Editorial
The Truth of the Matter
Rev. Raymond Petrucci
With right hand raised purposely, the witness swears to tell the truth, the whole truth, and nothing but the truth with the help of God. In an age of moral relativism, the idea of truth suffers from a vagueness and ambiguity extreme enough as to deny the concept altogether. In the face of this chaotic cultural tendency stands the Catholic Church within which the proclamation of the revealed Truth of God is fundamental. Thus, as so often in the past, the Church must tangle with the contentious nature of mankind. The temptation that beguiled men and women from Genesis to today was the claim that the human being had the right to be like God or, more precisely, to be God. Among the divine attributes purloined by humankind was to become the arbiter of all truth. If each individual defines truth for himself, there cannot be truth. In the absence of a transcendent source of absolute truth, the notion of truth is relegated to the variability of the human mind. No wonder that so many people feel such insecurity in daily living and labor under a numbing depression with every dawning.
Everything that we can think as an alternative to what God has revealed has already been tried at some time or other. What we call "multi-culturalism" today frequently means that all those "alternatives" to Catholicism are equally good. We are left with no criterion with which to judge them once we have rejected revelation and the grounds for its truth. Often, what is behind demands for "changes" in the Church is precisely this relativism, which wants the Church to tone down or transform its deposit of truth into what men have proposed. We are told that it does not matter what we believe or do; that we all have a "right" to define our own happiness; that that we all have the same destiny no matter what we do or think, because there is no "final" judgment. Catholics would hold, on the contrary, that it is a sign of humility to acknowledge that God's truth is better for men than any "truth" concocted by man.
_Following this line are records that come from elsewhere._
Lemma fill_level_spec w side p lv q id ts b w' lv' b' :
  fill_level w side p lv q id ts b = ((w', lv'), b') ->
  exists gen' plm,
    pl_match_order lv q id Gtc TakerStandard ts (transaction_id_generator b) = (lv', gen', plm) /\
    w' = set_stop (consume (stop w) (sat_sub q (mr_remaining_quantity plm)) p) (absorb w plm p lv') /\
    still (swept side p lv' gen' b) b'.
Proof.
  intros Hrun. unfold fill_level, match_level in Hrun. apply sbind_inv in Hrun as ([lv1 plm] & b1 & E & Hrun).
  destruct (pl_match_order _ _ _ _ _ _ _) as [[lv2 gen'] m] eqn:Em. simplify_eq.
  st_inv Hrun. apply process_level_match_spec in E as [Hs ->]. simplify_eq.
  exists gen', plm. split_and!; [done| |done].
  f_equal. f_equal. unfold absorb. by case_decide.
Qed.

(** ** The invariant of the walk *)

Record walk_core (side : Side) w b L : Prop := {
  wc_rests : rests b (drop_ids (filled_orders w).*1 L);
  wc_indexed : indexed b L;
  wc_clear : cache_clear b;
  wc_marked : forall q, q ∈ empty_price_levels w ->
    exists lv, levels (opposite side) b !! q = Some lv /\ queue lv = [];
}.

(** A step at price [p] changes no other level. *)
Record frame (side : Side) (p : N) w b w' b' : Prop := {
  fr_levels : forall s q, (s, q) <> (opposite side, p) -> levels s b' !! q = levels s b !! q;
  fr_config : book_config b' = book_config b;
  fr_marked : forall q, q ∈ empty_price_levels w' -> q ∈ empty_price_levels w \/ q = p;
  fr_keep : forall q, q ∈ empty_price_levels w -> q ∈ empty_price_levels w';
}.

Lemma frame_trans side p w1 b1 w2 b2 w3 b3 :
  frame side p w1 b1 w2 b2 -> frame side p w2 b2 w3 b3 -> frame side p w1 b1 w3 b3.
Proof.
  intros [F1 F2 F3 F4] [G1 G2 G3 G4]. split; [|congruence| |auto].
  - intros s q Hne. by rewrite G1, F1.
  - intros q [Hq| ->]%G3; auto.
Qed.

Lemma absorb_empty w plm p lv q :
  q ∈ empty_price_levels (absorb w plm p lv) <->
  q ∈ empty_price_levels w \/ (q = p /\ pl_order_count lv = 0%nat).
Proof.
  unfold absorb. case_decide; simpl; [rewrite elem_of_app, list_elem_of_singleton|]; naive_solver.
Qed.

Lemma absorb_filled w plm p lv :
  (filled_orders (absorb w plm p lv)).*1 = (filled_orders w).*1 ++ mr_filled_order_ids plm.
Proof.
  assert (E : filled_orders (absorb w plm p lv) = filled_orders w ++
    ((fun id => (id, maker_filled plm id)) <$> mr_filled_order_ids plm))
    by (unfold absorb; by case_decide).
  rewrite E, fmap_app, <- list_fmap_compose. f_equal. unfold compose. simpl. apply list_fmap_id.
Qed.

Lemma order_count_zero lv : pl_order_count lv = 0%nat <-> queue lv = [].
Proof. rewrite pl_order_count_spec. apply length_zero_iff_nil. Qed.

Lemma fill_level_core side w b L p lv q id ts w' lv' b' :
  walk_core side w b L -> levels (opposite side) b !! p = Some lv ->
  p ∉ empty_price_levels w ->
  fill_level w side p lv q id ts b = ((w', lv'), b') ->
  walk_core side w' b' L /\ frame side p w b w' b' /\
  levels (opposite side) b' !! p = Some lv' /\
  (queue lv' = [] -> p ∈ empty_price_levels w').
Proof.
  intros [Hr Hi Hc Hm] Hlv Hp Hrun.
  apply fill_level_spec in Hrun as (gen' & plm & Hmatch & -> & Hstill).
  pose proof (pl_match_price _ _ _ _ _ _ _ _ Hmatch) as [Hprice Htr].
  destruct (pl_match_survivors _ _ _ _ _ _ _ _ Hmatch) as [Hq Hfilled]; [by eapply rests_nodup|].
  assert (Hlevels : forall s, levels s b' = levels s (set_side (opposite side) <[p:=lv']> b))
    by (intros s; by rewrite (levels_still _ _ _ Hstill)).
  assert (Hcount : queue lv' = [] <-> pl_order_count lv' = 0%nat) by (by rewrite order_count_zero).
  split_and!.
  - split.
    + eapply rests_still; [done|]. change (filled_orders (set_stop _ ?x)) with (filled_orders x).
      rewrite absorb_filled, drop_ids_app.
      apply (rests_core (set_side (opposite side) <[p:=lv']> b)); [done|].
      eapply rests_shrink; [done|done|by rewrite Hprice|done|].
      intros i (t & Ht & <-)%Hfilled. by apply Htr.
    + eapply indexed_still; [done|]. by apply (indexed_core (set_side (opposite side) <[p:=lv']> b)), indexed_set_side.
    + apply Hstill. by destruct side.
    + intros q' [Hq'|[-> Hz]]%absorb_empty.
      * destruct (Hm q' Hq') as (lv1 & Hlv1 & Hq1). exists lv1.
        rewrite Hlevels, levels_insert_ne by (intros [= ->]; done). done.
      * exists lv'. rewrite Hlevels, levels_insert_eq. by rewrite Hcount.
  - split.
    + intros s q' Hne. by rewrite Hlevels, levels_insert_ne.
    + destruct Hstill as [[_ ->] _]. by destruct side.
    + intros q' [?|[-> ?]]%absorb_empty; auto.
    + intros q' ?. apply absorb_empty. auto.
  - by rewrite Hlevels, levels_insert_eq.
  - intros Hz. apply absorb_empty. right. by rewrite <- Hcount.
Qed.

(** ** Cancelling makers of the taker's own user *)

Lemma cancel_maker_inv p lv side id reason b lv' b' :
  cancel_resting_maker_on_level p lv side id reason b = (lv', b') ->
  exists r, pl_update_order lv (Cancel id) = (lv', r) /\
  match r with
  | Ok (Some o) => still
      (untrack_user_order (o_user_id o) id
         (set_locations (delete id) (set_side side <[p:=lv']> b))) b'
  | _ => b' = set_side side <[p:=lv']> b
  end.
Proof.
  unfold cancel_resting_maker_on_level. destruct (pl_update_order _ _) as [lv1 r] eqn:E.
  intros Hrun. st_inv Hrun. exists r.
  destruct r as [[o|]|e]; [|st_inv Hrun; simplify_eq; done|st_inv Hrun; simplify_eq; done].
  st_inv Hrun. split; [done|]. apply (runs_in_inv _ _ _ _ _ (still_notify side lv1)) in E0.
  destruct E0 as [[Hix Hcf] Hclear]. split.
  - split; [|by destruct side]. simpl. rewrite Hix. by destruct side.
  - intros _. split; apply Hclear; by split.
Qed.

Lemma indexed_delete_user b L id loc u :
  indexed b L -> L !! id = Some (loc, u) ->
  indexed (untrack_user_order u id (set_locations (delete id) b)) (delete id L).
Proof.
  intros [Hl Ho] HL. split.
  - change (delete id (locations b) = fst <$> delete id L). by rewrite Hl, fmap_delete.
  - by apply (owners_untrack_user L id u loc (set_locations (delete id) b)).
Qed.

Lemma indexed_delete_id b L id :
  indexed b L -> indexed (untrack_order_by_id id (set_locations (delete id) b)) (delete id L).
Proof.
  intros [Hl Ho]. split.
  - change (delete id (locations b) = fst <$> delete id L). by rewrite Hl, fmap_delete.
  - by apply (owners_untrack_id L id (set_locations (delete id) b)).
Qed.

Lemma cancel_maker_core side w b L p lv id reason lv' b' :
  walk_core side w b L -> levels (opposite side) b !! p = Some lv ->
  cancel_resting_maker_on_level p lv (opposite side) id reason b = (lv', b') ->
  (walk_core side w b' L \/
   walk_core side w b' (delete id L) /\ exists loc u, L !! id = Some (loc, u)) /\
  frame side p w b w b' /\ levels (opposite side) b' !! p = Some lv' /\
  queue lv' = filter (fun o => o_id o <> id) (queue lv).
Proof.
  intros [Hr Hi Hc Hm] Hlv (r & Hu & Hb)%cancel_maker_inv.
  pose proof (rests_cancel _ _ _ _ _ _ _ _ Hr Hlv Hu) as Hrc.
  destruct (pl_cancel_spec _ _ _ _ Hu) as (_ & Hq & _).
  assert (Hlevels : forall s, levels s b' = levels s (set_side (opposite side) <[p:=lv']> b)).
  { intros s. destruct r as [[o|]|]; [|by rewrite Hb..].
    rewrite (levels_still _ _ _ Hb). by destruct s, side. }
  assert (Hmark : forall q, q ∈ empty_price_levels w ->
    exists lv, levels (opposite side) b' !! q = Some lv /\ queue lv = []).
  { intros q (lv1 & Hlv1 & Hq1)%Hm. rewrite Hlevels.
    destruct (decide (q = p)) as [->|Hne].
    - exists lv'. rewrite levels_insert_eq, Hq. simplify_eq. by rewrite Hq1.
    - exists lv1. by rewrite levels_insert_ne by congruence. }
  assert (Hfr : frame side p w b w b').
  { split; [|..|auto|auto].
    - intros s q Hne. by rewrite Hlevels, levels_insert_ne.
    - destruct r as [[o|]|]; [destruct Hb as [[_ ->] _]|rewrite Hb..]; by destruct side. }
  split_and!; [|done|by rewrite Hlevels, levels_insert_eq|done].
  destruct r as [[o|]|e]; [|left; subst b'|done].
  - destruct Hrc as (Hrc & Hid & HR). right. apply drop_ids_Some in HR as [HL _]. split; [|eauto].
    split; [| |apply Hb; by destruct side|done].
    + eapply rests_still; [done|]. rewrite drop_ids_delete.
      apply (rests_same_levels (set_side (opposite side) <[p:=lv']> b)); [|done].
      intros s. by destruct s, side.
    + eapply indexed_still; [done|]. eapply indexed_delete_user; [|done].
      by apply indexed_set_side.
  - split; [apply Hrc|by apply indexed_set_side|by destruct side|done].
Qed.

(** The content of the book at the start of the walk is [L0]; the makers
    cancelled since then belonged to the taker's user. *)
Definition walk_inv (side : Side) (user : Hash32) L0 w b : Prop :=
  exists C, (forall id, id ∈ C -> exists loc, L0 !! id = Some (loc, user)) /\
            walk_core side w b (drop_ids C L0).

Lemma cancel_maker_walk side user L0 w b p lv id reason lv' b' loc :
  walk_inv side user L0 w b -> levels (opposite side) b !! p = Some lv ->
  L0 !! id = Some (loc, user) ->
  cancel_resting_maker_on_level p lv (opposite side) id reason b = (lv', b') ->
  walk_inv side user L0 w b' /\ frame side p w b w b' /\
  levels (opposite side) b' !! p = Some lv' /\
  queue lv' = filter (fun o => o_id o <> id) (queue lv).
Proof.
  intros (C & HC & Hw) Hlv Hid Hrun.
  destruct (cancel_maker_core _ _ _ _ _ _ _ _ _ _ Hw Hlv Hrun) as (Hw' & Hrest).
  split; [|done]. destruct Hw' as [Hw'|[Hw' _]]; [by exists C|].
  exists (C ++ [id]). rewrite drop_ids_app, drop_ids_singleton. split; [|done].
  intros i [?|Hi]%elem_of_app; [by apply HC|]. apply list_elem_of_singleton in Hi as ->. eauto.
Qed.

Definition own_ids (user : Hash32) (orders : list (OrderType unit)) : list Id :=
  o_id <$> filter (fun o => o_user_id o = user) orders.

Lemma frame_refl side p w b : frame side p w b w b.
Proof. by split; auto. Qed.

Lemma cancel_own_makers_walk side user L0 w p orders : forall lv b lv' b',
  walk_inv side user L0 w b -> levels (opposite side) b !! p = Some lv ->
  (forall o, o ∈ orders -> o_user_id o = user -> exists loc, L0 !! o_id o = Some (loc, user)) ->
  cancel_own_makers p lv (opposite side) user orders b = (lv', b') ->
  walk_inv side user L0 w b' /\ frame side p w b w b' /\
  levels (opposite side) b' !! p = Some lv' /\
  queue lv' = filter (fun o => o_id o ∉ own_ids user orders) (queue lv).
Proof.
  induction orders as [|o orders IH]; intros lv b lv' b' Hw Hlv Hown Hrun; simpl in Hrun.
  - st_inv Hrun. split_and!; [done|apply frame_refl|done|].
    rewrite list_filter_all; [done|]. intros ? _. apply not_elem_of_nil.
  - apply sbind_inv in Hrun as (lv1 & b1 & E & Hrun).
    assert (H1 : walk_inv side user L0 w b1 /\ frame side p w b w b1 /\
      levels (opposite side) b1 !! p = Some lv1 /\
      queue lv1 = filter (fun o' => o_id o' ∉ own_ids user [o]) (queue lv)).
    { unfold own_ids. rewrite filter_cons. case_decide as Hu.
      - destruct (Hown o ltac:(left) Hu) as [loc Hloc].
        destruct (cancel_maker_walk _ _ _ _ _ _ _ _ _ _ _ _ Hw Hlv Hloc E) as (? & ? & ? & ->).
        split_and!; [done..|]. apply list_filter_ext. intros o' _. simpl.
        rewrite list_elem_of_singleton. tauto.
      - st_inv E. split_and!; [done|apply frame_refl|done|].
        rewrite list_filter_all; [done|]. intros ? _. apply not_elem_of_nil. }
    destruct H1 as (Hw1 & Hf1 & Hlv1 & Hq1).
    destruct (IH _ _ _ _ Hw1 Hlv1 (fun o' Ho' => Hown o' ltac:(by right)) Hrun)
      as (Hw2 & Hf2 & Hlv2 & Hq2).
    split_and!; [done|by eapply frame_trans|done|].
    rewrite Hq2, Hq1, list_filter_conj. apply list_filter_ext. intros o' _.
    unfold own_ids. rewrite !filter_cons. case_decide; simpl; rewrite ?not_elem_of_cons, ?filter_nil;
      simpl; pose proof (not_elem_of_nil (o_id o')); tauto.
Qed.

(** ** One iteration *)

Lemma fill_level_walk side user L0 w b p lv q id ts w' lv' b' :
  walk_inv side user L0 w b -> levels (opposite side) b !! p = Some lv ->
  p ∉ empty_price_levels w ->
  fill_level w side p lv q id ts b = ((w', lv'), b') ->
  walk_inv side user L0 w' b' /\ frame side p w b w' b' /\
  levels (opposite side) b' !! p = Some lv' /\
  (queue lv' = [] -> p ∈ empty_price_levels w').
Proof.
  intros (C & HC & Hw) Hlv Hp Hrun.
  destruct (fill_level_core _ _ _ _ _ _ _ _ _ _ _ _ Hw Hlv Hp Hrun) as (Hw' & Hrest).
  split; [|done]. by exists C.
Qed.

Lemma fill_safe_walk side user L0 w b p lv cap safe id ts w' lv' b' :
  walk_inv side user L0 w b -> levels (opposite side) b !! p = Some lv ->
  p ∉ empty_price_levels w -> queue lv <> [] ->
  fill_safe w side p lv cap safe id ts b = ((w', lv'), b') ->
  walk_inv side user L0 w' b' /\ frame side p w b w' b' /\
  levels (opposite side) b' !! p = Some lv' /\
  (queue lv' = [] -> p ∈ empty_price_levels w').
Proof.
  intros Hw Hlv Hp Hq. unfold fill_safe.
  repeat case_match; [by apply fill_level_walk|..]; intros Hrun; st_inv Hrun; simplify_eq;
    (split_and!; [done|apply frame_refl|done|done]).
Qed.

(** What an iteration guarantees. *)
Definition step_post (side : Side) (user : Hash32) L0 (p : N) w b w' b' : Prop :=
  walk_inv side user L0 w' b' /\ frame side p w b w' b' /\
  exists lv', levels (opposite side) b' !! p = Some lv' /\
    (queue lv' = [] -> p ∈ empty_price_levels w').

Lemma step_post_same side user L0 p w b w' b' lv :
  walk_inv side user L0 w b -> levels (opposite side) b !! p = Some lv -> queue lv <> [] ->
  match_result w' = match_result w -> filled_orders w' = filled_orders w ->
  empty_price_levels w' = empty_price_levels w -> same_core b b' -> cache_clear b' ->
  step_post side user L0 p w b w' b'.
Proof.
  intros (C & HC & [Hr Hi Hc Hm]) Hlv Hq Hmr Hf He Hcore Hclear.
  pose proof (same_core_levels _ _ (opposite side) Hcore) as Hl.
  split_and!.
  - exists C. split; [done|]. split; rewrite ?Hf, ?He, ?Hl; [|by eapply indexed_core|done|].
    + by eapply rests_core.
    + intros q Hq'. by apply Hm.
  - split; [intros; by rewrite (same_core_levels _ _ _ Hcore)|apply Hcore|..]; rewrite He; auto.
  - exists lv. by rewrite Hl.
Qed.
Father James J. Shall, S.J.
On 'Changing' Catholicism, Columbia, June 2015
Sooner or later our age will run into itself; it will be unable to sustain its desultory state. Some generation, imminent or far, will seek to live in the light of God's truth and to bring an impulse toward virtue to its culture. It would be a mistake, however, for us to sit on our hands, as it were, and wait. Each individual currently living a devout and God-centered life might become a foundation stone for a future glory. Every effort must be made to witness one's faith in a manner that magnifies the choice for love and the loathing for sin. Our times require an experiential religious education. Let people, especially persons ignorant of religious dogma and mores, find evidence of a lived religious faith within the environment of their daily life.
One necessary focus point is the reality and effect of sin on one's soul. This topic has been pushed aside for too long and is a factor in the current "death of conscience" attitude of too many people today. Feeling authentic sorrow and contrition for those acts of will that harm a loving response to the interactions within human relationships introduces a concern for the formation of a moral discipline and a sound conscience. The Ten Commandments, Beatitudes, the body of truths in the teachings of Our Lord, the Great Commandment of love, and all the guidance of the Holy Spirit throughout the centuries makes the People of God the world's enduring hope. It has been said, "Truth is too important to be new." This statement is one indication of how much importance consistently has been placed on Church tradition and how that truth of Christ has been applied to the questions and demands of global cultures throughout the centuries. The truth of the matter always has been the challenge of how to teach and to express the love of God and of neighbor and of self to a hungry world.